NUI Galway launches Digital Archive relating to Northern Ireland Peace Process

Extract from the Red Book Hunger Strike Diary, 1981, a notebook on which Brendan Duddy recorded contacts during his time as intermediary during the Hunger Strikes.
Oct 18 2016 Posted: 14:22 IST

A new Digital Archive collection is to be launched by NUI Galway James Hardiman Library on Tuesday, 25 October at 5pm in the Hardiman Research Building. This new online resource contains digitised items from the archive of Brendan Duddy, the Derry businessman who maintained a secret channel of communication between the British government and the IRA Army Council for twenty years.

Brendan Duddy was a key figure in the 1975 ceasefire negotiations, the 1981 Republican Hunger Strikes - the 35th anniversary of whose conclusion occurred earlier this month, and ceasefire talks between 1990 and 1994 and was the subject of Peter Taylor’s BBC documentary ‘The Secret Peacemaker’.

The archive was deposited in NUI Galway in 2009, and contains over 700 documents that cover these three critical periods during the Troubles. It includes coded diaries documenting contact, as well as messages exchanged, between the British government and the Provisional Republican leadership. The archive gives a rare insight into the dynamics and the role of secret negotiation in conflict resolution. Also included are several hours of filmed interviews between Brendan Duddy and Dr Niall Ó Dochartaigh of NUI Galway’s School of Political Science and Sociology, in which these key historical events are discussed. In the context of the recent Brexit vote, there are interesting references to the status of the border and the implications for Northern Ireland of any change in political arrangements.

Professor Lionel Pilkington of NUI Galway’s School of Humanities, said: “Brendan Duddy’s fascinating papers draw attention to that largely unacknowledged war that, from the late 1960s, dominated Irish political conscience for three decades. For the researcher, this is an invaluable archive of materials, and it testifies also to Duddy’s own extraordinary courage and integrity.”   

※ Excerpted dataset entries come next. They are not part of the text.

Lemma row_immediate e row i : row_checked (e, row) = true -> row = row_of (arg_order row) e -> enc_slash e <> NoSlash ->
  matches e i = Ok true -> enc_args e <> [] -> exists im, imm_bytes row i = Some im.
Proof.
  intros Hc Hrow Hs Hm Hne. destruct (matches_conditions e i Hm Hne) as [Hl Hcond]. unfold imm_bytes.
  assert (row_immediate_size row = enc_immediate_size e) as -> by (by rewrite Hrow).
  assert (Hrel : existsb is_rel (enc_args e) = false).
  { assert (H : match enc_slash e with NoSlash => true | _ => negb (existsb is_rel (enc_args e)) end = true) by (unfold row_checked in Hc; by bsplit).
    destruct (enc_slash e); [done | by apply negb_true_iff | by apply negb_true_iff]. }
  unfold row_checked in Hc. bsplit. destruct (immediate_width (enc_args e)) as [w|] eqn:Ew.
  - destruct (immediate_some _ _ _ _ _ Hcond Hl Ew Hrel ltac:(done)) as [c ->]. bsplit. zcases. cbn [andb]. destruct c; by eexists.
  - assert (enc_immediate_size e = -1) as -> by (destruct (enc_args e) as [|[] [|]]; try done; bsplit; done). by exists [].
Qed.


(* ===== verification/RegAlloc.v ===== *)
(** * The register allocator ([src/src/backend/reg_alloc.c], the data of
      [src/src/backend/asm_gen.h])

    Liveness by Mohnen's graph-free data-flow algorithm, linear scan, spilling
    around calls, and the rewriting of virtual registers. Pointers to virtual
    registers and symbols are indices into their arrays. The list of
    predecessors that the code hangs on a symbol is an entry of a map. *)

From Stdlib Require Import Sorted.
From S2P Require Import Prelude Maths BitSet Qsort Asm.

Local Open Scope Z_scope.

(** ** Data *)

Inductive RegType := REG_TYPE_INTEGER | REG_TYPE_FLOAT.
#[export] Instance RegType_eq_dec : EqDecision RegType.
Proof. solve_decision. Defined.

Inductive VRegU :=
| UNASSIGNED
| IN_REG (assigned_register : RegClass)
| ON_STACK (assigned_stack_slot : Z).

#[export] Instance VRegU_eq_dec : EqDecision VRegU.
Proof. solve_decision. Defined.

Record VReg := mkVReg {
  vreg_u : VRegU;
  pre_alloced : bool;
  vreg_type : RegType;
  live_range_start : Z;
  live_range_end : Z
}.
Definition set_vreg_u (v : VReg) (u : VRegU) : VReg :=
  mkVReg u (pre_alloced v) (vreg_type v) (live_range_start v) (live_range_end v).
Definition set_range (v : VReg) (a b : Z) : VReg :=
  mkVReg (vreg_u v) (pre_alloced v) (vreg_type v) a b.

Record Pred := mkPred { dest_offset : Z; src_offset : Z }.
Definition Preds : Type := gmap nat (list Pred).

(** The fields the allocator uses. [block_capacity] is the capacity of the
    array behind [current_block]; [symbols] are those of the module. *)
Record AsmBuilder := mkBuilder {
  b_symbols : list AsmSymbol;
  current_block : list AsmInstr;
  block_capacity : Z;
  ret_label : nat;
  virtual_registers : list VReg;
  local_stack_usage : Z
}.

(** ** The registers *)

Definition int_alloc_index_to_reg : list RegClass :=
  [REG_CLASS_R13; REG_CLASS_R14; REG_CLASS_R15; REG_CLASS_B; REG_CLASS_R11; REG_CLASS_R10;
   REG_CLASS_R9; REG_CLASS_R8; REG_CLASS_C; REG_CLASS_D; REG_CLASS_SI; REG_CLASS_DI; REG_CLASS_A].
Definition float_alloc_index_to_reg : list RegClass :=
  [REG_CLASS_XMM6; REG_CLASS_XMM5; REG_CLASS_XMM4; REG_CLASS_XMM3; REG_CLASS_XMM2; REG_CLASS_XMM1;
   REG_CLASS_XMM0].

(** [u32 a[] = {[x] = i, ...}]: as long as the largest index needs, zero where
    nothing is given. *)
Definition designated (order : list RegClass) : list Z :=
  foldl (fun t '(i, x) => <[Z.to_nat (reg_class_num x) := Z.of_nat i]> t)
    (replicate (S (foldr Nat.max 0%nat (Z.to_nat ∘ reg_class_num <$> order))) 0)
    (imap pair order).

Definition int_reg_to_alloc_index : list Z := designated int_alloc_index_to_reg.
Definition float_reg_to_alloc_index : list Z := designated float_alloc_index_to_reg.

Record RegAllocParams := mkParams {
  allocatable_regs : Z;
  alloc_index_to_reg : list RegClass;
  reg_to_alloc_index : list Z;
  spill_register : RegClass
}.
Definition reg_alloc_params (t : RegType) : RegAllocParams :=
  match t with
  | REG_TYPE_INTEGER => mkParams (Z.of_nat (length int_alloc_index_to_reg)) int_alloc_index_to_reg
      int_reg_to_alloc_index REG_CLASS_R12
  | REG_TYPE_FLOAT => mkParams (Z.of_nat (length float_alloc_index_to_reg)) float_alloc_index_to_reg
      float_reg_to_alloc_index REG_CLASS_XMM7
  end.

Definition CALLER_SAVE_REGS_BITMASK : Z :=
  foldr (fun c m => Z.lor (Z.shiftl 1 (reg_class_num c)) m) 0
    [REG_CLASS_A; REG_CLASS_DI; REG_CLASS_SI; REG_CLASS_D; REG_CLASS_C; REG_CLASS_R8; REG_CLASS_R9;
     REG_CLASS_R10; REG_CLASS_R11].

(** ** Uses and definitions *)

Definition references_vreg (value : AsmValue) (vreg : Z) : bool :=
  match value_reg value with
  | Some r => match reg_u r with V_REG n => n =? vreg | PHYS_REG _ => false end
  | None => false
  end.

Definition is_use (i : AsmInstr) (vreg : Z) : bool :=
  existsb (fun a => references_vreg a vreg) (args i) || existsb (fun d => d =? vreg) (vreg_deps i).

(** [u.assigned_register]: another member of the union may be the one that was
    stored. *)
Definition assigned_register (v : VReg) : res RegClass :=
  match vreg_u v with IN_REG r => Ok r | _ => Stop Undef end.

(** Operands beyond [arity] are not looked at. *)
Definition is_def (i : AsmInstr) (vreg_num : Z) (vreg : VReg) : res bool :=
  match op i with
  | CALL =>
      if pre_alloced vreg then r ← assigned_register vreg; Ok (bool_decide (r = REG_CLASS_A)) else Ok false
  | CDQ | CQO =>
      if pre_alloced vreg then
        r ← assigned_register vreg; Ok (bool_decide (r = REG_CLASS_D) && is_use i vreg_num)
      else Ok false
  | XOR =>
      a ← ref (args i) 0;
      if references_vreg a vreg_num then b ← ref (args i) 1; Ok (references_vreg b vreg_num) else Ok false
  | MOV | MOVSX | MOVZX | MOVSS | MOVSD | MOVAPS | CVTSD2SI | CVTSI2SD | CVTSI2SS | CVTSS2SI
  | CVTSS2SD | CVTSD2SS | POP | IMUL | SETE | SETNE | SETG | SETGE | SETL | SETLE =>
      a ← ref (args i) 0; Ok (references_vreg a vreg_num)
  | _ => Ok false
  end.

(** ** Control flow *)

Definition is_cond_jump (o : AsmOp) : bool :=
  match o with JE | JNE | JG | JGE | JL | JLE | JA | JAE | JB | JBE => true | _ => false end.
Definition is_jump (o : AsmOp) : bool := is_cond_jump o || bool_decide (o = JMP).

Definition jump_target (i : AsmInstr) : res nat :=
  a ← ref (args i) 0;
  match value_u a with
  | ASM_VALUE_CONST (ASM_CONST_SYMBOL s) => Ok s
  | _ => ICE
  end.

(** The offset of a jump's target, [None] for the return label. *)
Definition target_offset (bd : AsmBuilder) (i : AsmInstr) : res (option (nat * Z)) :=
  target ← jump_target i;
  if decide (target = ret_label bd) then Ok None
  else
    s ← ref (b_symbols bd) (Z.of_nat target);
    ASSERT (sym_offset s <? Z.of_nat (length (current_block bd)));;
    Ok (Some (target, sym_offset s)).

(** [location] only leaves the head of the list when [pred->next] was not NULL,
    so a list of one node is replaced. *)
Definition append_pred (l : list Pred) (new : Pred) : list Pred :=
  match l with [] | [_] => [new] | _ => l ++ [new] end.

Definition find_preds_at (bd : AsmBuilder) (preds : Preds) (i : nat) : res Preds :=
  instr ← ref (current_block bd) (Z.of_nat i);
  if negb (is_jump (op instr)) then Ok preds
  else
    o ← target_offset bd instr;
    match o with
    | None => Ok preds
    | Some (target, offset) =>
        Ok (<[target := append_pred (default [] (preds !! target)) (mkPred offset (Z.of_nat i))]> preds)
    end.

Definition find_preds (bd : AsmBuilder) : res Preds :=
  foldM (find_preds_at bd) ∅ (seq 0 (length (current_block bd))).

(** The one or two successors of the instruction at [pc], -1 for none. *)
Definition successors (bd : AsmBuilder) (i : AsmInstr) (pc : Z) : res (Z * Z) :=
  if is_jump (op i) then
    o ← target_offset bd i;
    Ok (match o with Some (_, d) => d | None => -1 end, if is_cond_jump (op i) then pc + 1 else -1)
  else Ok (if negb (pc =? Z.of_nat (length (current_block bd)) - 1) then pc + 1 else -1, -1).

(** ** Liveness *)

Record Live := mkLive { liveness : BitSet; working_set : BitSet; largest_working_set_elem : Z }.

(** Is the successor live and not a definition? *)
Definition live_through (bd : AsmBuilder) (vreg_num : Z) (vreg : VReg) (l : BitSet) (succ : Z) : res bool :=
  if succ =? -1 then Ok false
  else
    b ← bit_set_get_bit l succ;
    if (b : bool) then i ← ref (current_block bd) succ; d ← is_def i vreg_num vreg; Ok (negb d) else Ok false.

Definition is_live (bd : AsmBuilder) (vreg_num : Z) (vreg : VReg) (l : BitSet) (pc : Z) : res bool :=
  instr ← ref (current_block bd) pc;
  '(succ0, succ1) ← successors bd instr pc;
  if is_use instr vreg_num then Ok true
  else
    a ← live_through bd vreg_num vreg l succ0;
    if (a : bool) then Ok true else live_through bd vreg_num vreg l succ1.

(** The list of predecessors at the instruction's label. *)
Definition preds_at (preds : Preds) (i : AsmInstr) : list Pred :=
  match label i with Some s => default [] (preds !! s) | None => [] end.

(** [while (pred != NULL)]: the loop never moves [pred]. *)
Definition add_preds_body (l : BitSet) (pc : Z) (pred : option Pred) (s : BitSet * Z)
  : res (BitSet * Z + BitSet * Z) :=
  match pred with
  | None => Ok (inr s)
  | Some p =>
      if negb (dest_offset p =? pc) then Ok (inr s)
      else
        let '(ws, largest) := s in
        b ← bit_set_get_bit l (src_offset p);
        if negb b then
          ws ← bit_set_set_bit ws (src_offset p) true;
          Ok (inl (ws, if largest <? src_offset p then src_offset p else largest))
        else Ok (inl (ws, largest))
  end.

(** [for (i32 i = pc / 64; i >= 0; i--)]: the largest element left. *)
Definition next_largest (ws : BitSet) (pc largest : Z) : res Z :=
  if pc =? largest then
    o ← scan_down (bits ws) (Z.to_nat (pc / 64 + 1));
    match o with
    | Some (i, w) => k ← highest_set_bit w; Ok (u32 (64 * i + k))
    | None => Ok largest
    end
  else Ok largest.

(** One pass of the inner loop at [pc]. *)
Definition liveness_body (bd : AsmBuilder) (preds : Preds) (vreg_num : Z) (vreg : VReg) (fuel : nat)
    (s : Live * Z) : res (Live * Z + Live) :=
  let '(mkLive l ws largest, pc) := s in
  ws ← bit_set_set_bit ws pc false;
  largest ← next_largest ws pc largest;
  already ← bit_set_get_bit l pc;
  ASSERT (negb already);;
  new ← is_live bd vreg_num vreg l pc;
  l ← bit_set_set_bit l pc new;
  instr ← ref (current_block bd) pc;
  let pred := preds_at preds instr in
  let prev := match pred with
              | p :: _ => if dest_offset p =? pc then Some (src_offset p)
                          else if pc =? 0 then None else Some (pc - 1)
              | [] => if pc =? 0 then None else Some (pc - 1)
              end in
  match prev with
  | None => Ok (inr (mkLive l ws largest))
  | Some prev =>
      '(ws, largest) ←
        (if new then loop fuel (add_preds_body l pc (pred !! 1%nat)) (ws, largest) else Ok (ws, largest));
      b ← bit_set_get_bit l prev;
      if new && negb b then Ok (inl (mkLive l ws largest, prev)) else Ok (inr (mkLive l ws largest))
  end.

(** [while (!bit_set_is_empty(&working_set))] *)
Definition working_set_body (bd : AsmBuilder) (preds : Preds) (vreg_num : Z) (vreg : VReg) (fuel : nat)
    (s : Live) : res (Live + Live) :=
  e ← bit_set_is_empty (working_set s);
  if (e : bool) then Ok (inr s)
  else
    s' ← loop fuel (liveness_body bd preds vreg_num vreg fuel) (s, largest_working_set_elem s);
    Ok (inl s').

(** One iteration of the loop over the virtual registers. *)
Definition live_range_of (bd : AsmBuilder) (preds : Preds) (s : BitSet * BitSet * list VReg) (n : nat)
  : res (BitSet * BitSet * list VReg) :=
  let '(l, ws, vregs) := s in
  let size := length (current_block bd) in
  vreg ← ref vregs (Z.of_nat n);
  if negb (live_range_start vreg =? -1) && negb (live_range_end vreg =? -1) then Ok s
  else
    l ← bit_set_clear_all l;
    ws ← bit_set_set_all ws;
    '(mkLive l ws _) ← loop (S (S size)) (working_set_body bd preds (Z.of_nat n) vreg (S size))
                         (mkLive l ws (u32 (Z.of_nat size - 1)));
    lowest ← bit_set_lowest_set_bit l;
    let start := live_range_start vreg in
    let start := if (start =? -1) || (lowest <? start) then lowest else start in
    highest ← bit_set_highest_set_bit l;
    let end_ := live_range_end vreg in
    let end_ := if (end_ =? -1) || (negb (highest =? -1) && (end_ <? highest)) then highest else end_ in
    vregs ← store vregs (Z.of_nat n) (set_range vreg start end_);
    Ok (l, ws, vregs).

(** [garbage] is what the memory of the two bit sets holds. *)
Definition compute_live_ranges (bd : AsmBuilder) (preds : Preds) (garbage : list Z) : res (list VReg) :=
  let size := Z.of_nat (length (current_block bd)) in
  '(_, _, vregs) ← foldM (live_range_of bd preds)
    (bit_set_init garbage size, bit_set_init garbage size, virtual_registers bd)
    (seq 0 (length (virtual_registers bd)));
  Ok vregs.

(** ** Linear scan *)

Record FreeRegs := mkFree { free_integer : Z; free_float : Z }.
Definition free_of (f : FreeRegs) (t : RegType) : Z :=
  match t with REG_TYPE_INTEGER => free_integer f | REG_TYPE_FLOAT => free_float f end.
Definition set_free (f : FreeRegs) (t : RegType) (x : Z) : FreeRegs :=
  match t with
  | REG_TYPE_INTEGER => mkFree x (free_float f)
  | REG_TYPE_FLOAT => mkFree (free_integer f) x
  end.

(** [(1 << allocatable_regs) - 1] *)
Definition all_free : FreeRegs :=
  mkFree (Z.shiftl 1 (allocatable_regs (reg_alloc_params REG_TYPE_INTEGER)) - 1)
         (Z.shiftl 1 (allocatable_regs (reg_alloc_params REG_TYPE_FLOAT)) - 1).

Definition alloc_index (t : RegType) (r : RegClass) : res Z :=
  ref (reg_to_alloc_index (reg_alloc_params t)) (reg_class_num r).

(** [*bitset |= 1 << k] and [*bitset &= ~(1 << k)]. *)
Definition release (f : FreeRegs) (t : RegType) (k : Z) : FreeRegs :=
  set_free f t (Z.lor (free_of f t) (Z.shiftl 1 k)).
Definition take_reg (f : FreeRegs) (t : RegType) (k : Z) : FreeRegs :=
  set_free f t (Z.land (free_of f t) (bnot 32 (Z.shiftl 1 k))).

NUI Galway Librarian John Cox said: “Making a significant proportion of this important archive available online will enable new insights into some of the major episodes in the Troubles.”

The archive has been used by local and international scholars of conflict studies, alongside some of NUI Galway’s other archival collections such as the papers of Ruairí Ó Brádaigh and Professor Kevin Boyle. This new Digital Archive makes a substantial amount of that material available online to researchers throughout the world and can be viewed on the NUI Galway Digital Collections platform at https://digital.library.nuigalway.ie/, along with some of the University’s other digital archives such as The Abbey Theatre Early Minute Books, the Michael Cusack Collection and the Balfour Album of 19th century photographs of Galway.

A public interview titled “Can you keep a secret? Family life with a secret peacemaker” between Dr Niall Ó Dochartaigh and some of Brendan Duddy’s family members will precede the launch. Professor Lionel Pilkington will launch the Digital Archive, followed by a demonstration of the resource by Digital Archivist, Aisling Keane.